ヴェネツィアの街並み
ヴェネツィア(伊:Venezia)は、イタリア北東部ヴェネト州、アドリア海沿いに位置する都市です。干潟の小集落として始まり、中世以来、東方貿易を背景に急速に発展。最盛期には地中海の覇権を握る海洋国家として、ヨーロッパ世界で極めて高い国際的地位を保持していました。大航海時代以降(15世紀末〜)、地中海貿易の優位性が薄れてからは、ガラスやレースといった伝統工芸にも力を入れるようになり、これは今でもヴェネツィアを支える重要な地場産業になっています。
古代イタリアのヴェネツィア周辺には、「ヴェネツィア」の語源にもなった「ウェネティ(Veneti)」と呼ばれる先住民族が居住していました。前2世紀からはローマの支配下に入り、帝政末期には、ゲルマン民族の圧迫から逃れてきたローマ系住民が湿地帯に集落を築き、これがヴェネツィアの原型となりました。
避難民は7世紀末、自分たちの「法」と「政府」を作ることでヴェネツィア共和国を創始しています。そして9世紀以降は、フランク王国、東ローマ帝国、イスラム諸国などと商業条約を結び、交易を拡大。オリエント世界とヨーロッパを繋ぐ、東西貿易の重要拠点として栄えるようになるのです。

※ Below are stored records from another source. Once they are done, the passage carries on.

(* ===== verification/SamplerProofs.v ===== *)
(** Properties of the methods of [CounterSampler]: what they keep of the
    object, the cache of profile sets, the cache of counter names, the sums
    of the records, the waits and what the destructor releases. *)

From S2P Require Import Prelude RocpSdk Sampler Packing PackingProofs.
Local Open Scope Z_scope.

(** ** Properties of the object that the methods keep *)

Section keeps.
Context {S : Type} `{Sdk S}.

(** A property of the object, whatever the SDK does. *)
Definition on_this (Q : CounterSampler → Prop) : st S → Prop := λ s, Q (this s).

Lemma keeps_sdk_do {A} Q (f : S → S * A) : keeps (on_this Q) (sdk_do f).
Proof. intros s Hs. unfold sdk_do. by destruct (f (sdk s)). Qed.

Lemma keeps_sdk_ask {A} P (f : S → A) : keeps P (sdk_ask f).
Proof. by intros s. Qed.

Lemma keeps_sdk_upd Q f : keeps (on_this Q) (sdk_upd (S:=S) f).
Proof. by intros s. Qed.

Lemma keeps_my {A} P (f : CounterSampler → A) : keeps (St:=st S) P (my f).
Proof. by intros s. Qed.

Lemma keeps_set_this Q f : (∀ c, Q c → Q (f c)) → keeps (on_this Q) (set_this (S:=S) f).
Proof. intros Hf s. apply Hf. Qed.

Lemma keeps_usleep Q us : keeps (on_this Q) (usleep (S:=S) us).
Proof. by intros s. Qed.

Lemma keeps_call P msg m : keeps (St:=st S) P m → keeps P (RocprofilerCall msg m).
Proof.
  intros Hm. apply keeps_bind; [done|]. intros r. by case_decide; auto with smi.
Qed.
End keeps.

#[export] Hint Resolve keeps_sdk_do keeps_sdk_ask keeps_sdk_upd keeps_my keeps_usleep keeps_call
  : smi.

(** Walk through a method: binds, branches and queries; what is left are the
    assignments to the object. *)
Ltac keeps_step :=
  lazymatch goal with
  | |- keeps _ (_ ≫= _) => apply keeps_bind; [|intros ?]
  | |- keeps _ (match ?x with _ => _ end) => destruct x
  | |- keeps _ (set_this _) => apply keeps_set_this; intros ? ?
  | |- keeps _ _ => solve [auto with smi]
  end.
Ltac keeps_solve := repeat keeps_step.

Section methods.
Context {S : Type} `{Sdk S}.
Context (Q : CounterSampler → Prop).

Abbreviation K := (keeps (on_this (S:=S) Q)).

Lemma keeps_get_counter_dimensions c : K (get_counter_dimensions c).
Proof. unfold get_counter_dimensions. keeps_solve. Qed.

Lemma keeps_get_record_dimensions r : K (get_record_dimensions r).
Proof. unfold get_record_dimensions. keeps_solve. apply keeps_get_counter_dimensions. Qed.

Lemma keeps_name_counters ids : ∀ out, K (name_counters ids out).
Proof.
  induction ids as [|c ids IH]; intros out; cbn [name_counters]; keeps_solve; auto.
Qed.

Lemma keeps_get_supported_counters agent : K (get_supported_counters agent).
Proof. unfold get_supported_counters. keeps_solve. apply keeps_name_counters. Qed.

Lemma keeps_create_profiles counters : K (create_profiles_for_counters counters).
Proof.
  unfold create_profiles_for_counters. keeps_solve. apply keeps_get_supported_counters.
Qed.

Lemma keeps_sample_window size duration pause :
  K pause → K (sample_window size duration pause).
Proof. intros Hp. unfold sample_window. keeps_solve. Qed.

Lemma keeps_decode_record_name rec :
  (∀ c i n, Q c → Q (set_names (<[i := n]> (id_to_name_ c)) c)) → K (decode_record_name rec).
Proof. intros Hn. unfold decode_record_name. keeps_solve. by apply Hn. Qed.

Lemma keeps_add_records recs : ∀ out,
  (∀ c i n, Q c → Q (set_names (<[i := n]> (id_to_name_ c)) c)) → K (add_records recs out).
Proof.
  induction recs as [|r recs IH]; intros out Hn; cbn [add_records]; keeps_solve.
  by apply keeps_decode_record_name.
Qed.

Lemma keeps_sample_profiles ps duration delay : ∀ out,
  (∀ c i n, Q c → Q (set_names (<[i := n]> (id_to_name_ c)) c)) →
  (∀ c p, Q c → Q (set_profiles p p c)) → K (sample_profiles ps duration delay out).
Proof.
  intros out Hn Hp. revert out.
  induction ps as [|p ps IH]; intros out; cbn [sample_profiles]; keeps_solve; auto.
  - apply keeps_sample_window. unfold delay_pause. keeps_solve.
  - by apply keeps_add_records.
Qed.

End methods.

Section packing.
Context {S : Type} `{Sdk S}.
Context (Q : CounterSampler → Prop).

(** Everything [sample_counters_with_packing] assigns to the object. *)
Lemma keeps_sample_counters_with_packing counters duration delay :
  (∀ c i n, Q c → Q (set_names (<[i := n]> (id_to_name_ c)) c)) →
  (∀ c p, Q c → Q (set_profiles p p c)) →
  (∀ c ps, cached_profile_sets_ c !! sort_counters counters = None → Q c →
     Q (set_profile_sets (<[sort_counters counters := ps]> (cached_profile_sets_ c)) c)) →
  keeps (on_this (S:=S) Q) (sample_counters_with_packing counters duration delay).
Proof.
  intros Hn Hp Hs. unfold sample_counters_with_packing.
  apply keeps_bind; [|intros ps; by apply keeps_sample_profiles].
  intros s HQ. unfold cached_profile_set. unfold mbind at 1, M_bind at 1, my.
  destruct (cached_profile_sets_ (this s) !! sort_counters counters) as [ps|] eqn:Hc; [done|].
  unfold mbind, M_bind.
  pose proof (keeps_create_profiles (S:=S) (eq (this s)) (sort_counters counters) s eq_refl) as Ht.
  destruct (create_profiles_for_counters (sort_counters counters) s) as [[ps|e] s1];
    unfold on_this in *; cbn in *; [|by rewrite <- Ht]. rewrite <- Ht. by apply Hs.
Qed.
End packing.

(** ** The life of a sampler

    The calls of its methods between the constructor and the destructor, in
    any order, whether they return or throw. *)

Section life.
Context {S : Type} `{Sdk S}.

Inductive step : st S → st S → Prop :=
  | step_packing counters duration delay_ms s :
      step s (sample_counters_with_packing counters duration delay_ms s).2
  | step_values counters duration s : step s (sample_counter_values counters duration s).2
  | step_decode rec s : step s (decode_record_name rec s).2
  | step_dimensions rec s : step s (get_record_dimensions rec s).2.

(** Every cached profile has its size. *)
Definition sizes_ok (c : CounterSampler) : Prop :=
  map_Forall (λ _ p, is_Some (profile_sizes_ c !! p)) (cached_profiles_ c).

(** The SDK, asked in some state, lists these counters of the agent. *)
Definition listed (agent : Z) (roc : gmap string Z) : Prop :=
  ∃ s : st S, (get_supported_counters agent s).1 = inl roc.

(** The SDK lists them in a state the sampler comes through. *)
Definition listed_since (s0 : st S) (agent : Z) (roc : gmap string Z) : Prop :=
  ∃ s, rtc step s0 s ∧ (get_supported_counters agent s).1 = inl roc.

(** Every cached profile set is a split of the request it is filed under,
    with the counters of a listing. *)
Definition sets_ok (Listed : Z → gmap string Z → Prop) (c : CounterSampler) : Prop :=
  map_Forall (λ k ps, StronglySorted string_le k ∧
    ∃ roc left, Listed (agent_ c) roc ∧ split_ok (agent_ c) roc k (profiles ps) left) (cached_profile_sets_ c).

(** Every cached name is the SDK's. *)
Definition names_ok (c : CounterSampler) : Prop :=
  map_Forall (λ i n, ∀ d : S, query_counter_info i d = (ROCPROFILER_STATUS_SUCCESS, n))
    (id_to_name_ c).

Definition sampler_ok (Listed : Z → gmap string Z → Prop) (c : CounterSampler) : Prop :=
  sizes_ok c ∧ sets_ok Listed c ∧ names_ok c.

Lemma sampler_ok_new Listed agent : sampler_ok Listed (new_sampler agent).
Proof. split_and!; apply map_Forall_empty. Qed.
End life.

(** ** Names of records *)

Section names.
Context {S : Type} `{Sdk S} `{!SdkLaws S}.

11世紀には東ローマ帝国の要請で、アドリア海の海上防衛を担当するようになり、その見返りに帝国内における貿易特権を獲得。さらに12世紀頃から軍船の修理、14世紀以降は大型商戦や武器製造なども行なうようになり、16世紀初頭にはアドリア海沿岸の都市や島々を支配下に治め、「アドリア海の女王」の異名をとる、東地中海最強の海軍国家に成長したのです。
ヴェネツィア最盛期には多くの芸術家が都市に集まり、絵画ではヴェネツィア派が生まれ、オペラなどバロック音楽の中心地となりました。
東方からのオスマン帝国の台頭、周辺諸国との戦争による海外領土の喪失、大西洋航路開拓にともなう東西貿易の主要港としての重要性低下・・・様々な要因が重なり、16世紀後半からは衰退の道を辿っていきます。そして18世紀末には、フランス革命戦争の中でナポレオンに占領され、共和国は崩壊。ナポレオン失脚後はオーストリアによる支配を経て、19世紀後半、イタリア統一完成とともに成立したイタリア王国の一都市として運命を共にすることとなりました。
20世紀以降は、港湾施設や産業の近代化が進められたため、現在では中世の面影を残したまま、近代的生活を両立させている希少な都市になっています。その影響で世界的観光地となった反面、観光公害も目立つようになり、2019年にはそれを取り締まるための厳しい条例が可決・施行されています。